The story begins when Maureen Phelan, exiled to London decades earlier to conceal her unwelcome pregnancy, kills an intruder in her home with a Holy Stone (McInerney has an eye for irony).
Georgie, another one of McInerney’s unforgettable characters, is a teenage former junkie and former sex worker desperately trying to keep her nose clean. For Georgie, Cork city is a place where the more fortunate send her hard stares that threateningly suggest she keep on moving.
Here’s how McInerney tells us what it feels like to be her: “Cork City remained a mystery, the expanse of it forbidden to people like her, a soirée to which she held no invitation.”
It’s because McInerney can write like this, and it’s because she understands what it feels like to live like this, that her debut novel is such a marvel.

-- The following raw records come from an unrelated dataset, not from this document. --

Lemma test_run_launch_raised r0 e :
  path_exists w kernel_path = true ->
  inspected w d = inr r0 ->
  launched w d = inl e ->
  exists d',
    run w d =
      match e with
      | TimeoutExpired _ _ _ =>
          (mkState (launch_prelude r0 ++
                    [EExec cmd (Some 15); EPrint msg_timeout]) d',
           Normal (PyInt 2))
      | FileNotFoundError _ =>
          (mkState (launch_prelude r0 ++
                    [EExec cmd (Some 15); EPrint msg_no_qemu]) d',
           Normal (PyInt 1))
      | OtherError _ =>
          (mkState (launch_prelude r0 ++ [EExec cmd (Some 15)]) d',
           Abrupt (Raised e))
      end.
Proof.
  intros H H0 H1. unfold run, main. py_run. rewrite H. cbv beta iota delta [negb].
  rewrite (subprocess_run_completed _ _ _ _ _ _ H0). py_run.
  rewrite (subprocess_run_raised _ _ _ _ _ _ H1). py_run.
  destruct e; eexists; reflexivity.
Qed.

Lemma test_verdict_no_kernel :
  path_exists w kernel_path = false ->
  verdict w d = Some ArtifactNotFound /\ exit_status w d = 1.
Proof.
  intros H. unfold verdict, exit_status.
  rewrite (test_run_no_kernel H). split; reflexivity.
Qed.

Lemma test_verdict_inspect_raised e :
  path_exists w kernel_path = true ->
  inspected w d = inl e ->
  verdict w d = None /\ exit_status w d = 1.
Proof.
  intros H H0. unfold verdict, exit_status.
  destruct (test_run_inspect_raised e H H0) as [d' ->]. split; reflexivity.
Qed.

Lemma test_verdict_completed r0 r :
  path_exists w kernel_path = true ->
  inspected w d = inr r0 ->
  launched w d = inr r ->
  verdict w d =
    Some (if str_in "BOOTOK" (stdout r) then Success
          else if str_in "S6" (stdout r) then PartialSuccess else Failure) /\
  exit_status w d =
    (if str_in "BOOTOK" (stdout r) then 0
     else if str_in "S6" (stdout r) then 0 else 1).
Proof.
  intros H H0 H1. unfold verdict, exit_status.
  destruct (test_run_completed r0 r H H0 H1) as [d' ->].
  cbn [fst snd events]. rewrite last_printed_app.
  destruct (str_in "BOOTOK" (stdout r)); [| destruct (str_in "S6" (stdout r))];
    split; reflexivity.
Qed.

Lemma test_verdict_launch_raised r0 e :
  path_exists w kernel_path = true ->
  inspected w d = inr r0 ->
  launched w d = inl e ->
  match e with
  | TimeoutExpired _ _ _ => verdict w d = Some Timeout /\ exit_status w d = 2
  | FileNotFoundError _ =>
      verdict w d = Some ToolMissing /\ exit_status w d = 1
  | OtherError _ => verdict w d = None /\ exit_status w d = 1
  end.
Proof.
  intros H H0 H1. unfold verdict, exit_status.
  destruct (test_run_launch_raised r0 e H H0 H1) as [d' E].
  destruct e; rewrite E; cbn [fst snd events].
  - rewrite printed_app. cbn [printed]. rewrite last_snoc. split; reflexivity.
  - rewrite printed_app. cbn [printed]. rewrite last_snoc. split; reflexivity.
  - split; [| reflexivity].
    unfold launch_prelude, inspect_prelude. cbn [printed app last].
    reflexivity.
Qed.

(** Every run reports a class, or ends with an exception nobody caught
    and status 1. *)
Lemma test_run_reports_or_raises :
  (exists c, verdict w d = Some c) \/
  (exists e, snd (run w d) = Abrupt (Raised e) /\ exit_status w d = 1).
Proof.
  destruct (path_exists w kernel_path) eqn:K.
  - destruct (inspected w d) as [e | r0] eqn:I.
    + right. exists e. unfold exit_status.
      destruct (test_run_inspect_raised e K I) as [d' ->]. now split.
    + destruct (launched w d) as [e | r] eqn:L.
      * pose proof (test_verdict_launch_raised r0 e K I L) as V.
        destruct (test_run_launch_raised r0 e K I L) as [d' E].
        destruct e; destruct V as [V X].
        -- left. now exists ToolMissing.
        -- left. now exists Timeout.
        -- right. eexists. rewrite E. now split.
      * left. destruct (test_verdict_completed r0 r K I L) as [V _].
        eexists. exact V.
  - left. exists ArtifactNotFound. now apply test_verdict_no_kernel.
Qed.

End TestX86KernelRuns.

(** ** build-disk-image.py, run symbolically *)

Section BuildDiskImageRuns.

Import BuildDiskImage.

Variable w : env.
Variable d : disk.

Lemma build_run_no_kernel :
  path_exists w kernel_path = false ->
  run w d = (mkState [EPrint msg_not_found] d, Normal (PyInt 1)).
Proof.
  intros H. unfold run, main. py_run. rewrite H. reflexivity.
Qed.

Lemma build_run_completed r :
  path_exists w kernel_path = true ->
  launched w d = inr r ->
  exists d',
    run w d = (mkState (launch_prelude ++ launch_report r) d',
               Normal (PyInt 0)).
Proof.
  intros H H0. unfold run, main. py_run. rewrite H. cbv beta iota delta [negb].
  rewrite (subprocess_run_completed _ _ _ _ _ _ H0). py_run.
  eexists. reflexivity.
Qed.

The Glorious Heresies is a brutal, boisterous romp that is also by turns tender and hilarious, and its appearance announces the arrival of a distinctive new voice in Irish fiction.
– Cahir O’Doherty
(Tim Duggan Books / 400 pages / $27)
Irish Doctors in the First World War
Eds. P.J. Casey, K.T. Cullen, & J.P. Duignan
Three thousand three hundred and thirty six Irish doctors served with the British Armed Forces during the First World War. Of those, 261 were killed in action. Some were recognized and rewarded during their service, some became career military physicians, but the vast majority quietly returned to their lives before the war and continued their practice of medicine as civilians. Irish Doctors in the First World War tells the story of all of them in rich yet straightforward detail, contextualizing their service within the greater framework of the war effort on all fronts, and illustrating how their field expertise during the war led to advancements in medicine once those who did returned home.
Irish Doctors walks the line between a book of military history and a book about the medical past. For those interested in either, it will be a welcome addition, staying away from technical jargon, and offering ample background information on the war as well as the state of medicine in the early 20th century. In addition to covering the major aspects of the war (trench warfare and the Western and Eastern Fronts in particular), it also covers some lesser-trod aspects of WWI, including the African theater, assaults on Syria and Basra, and campaigns in Serbia. It is also lavishly illustrated with photos from Ireland, the front lines, medals, maps, and other ephemera that help give a sense of the chaos and clamor of both the home and war fronts.
The book is also divided into two parts, with the first telling the general story of the war, and the second getting as specific as could be possible. The latter half of the book (more than half, actually, at 303 pages) is devoted to the roll of honor for all Irish doctors who served, listing all of them alphabetically along with family details, their military record, including medals and awards. It’s a stunning tribute to see more than 3,000 names of war doctors printed end to end; it reifies the book’s impact and makes it a fitting physical reminder of their efforts.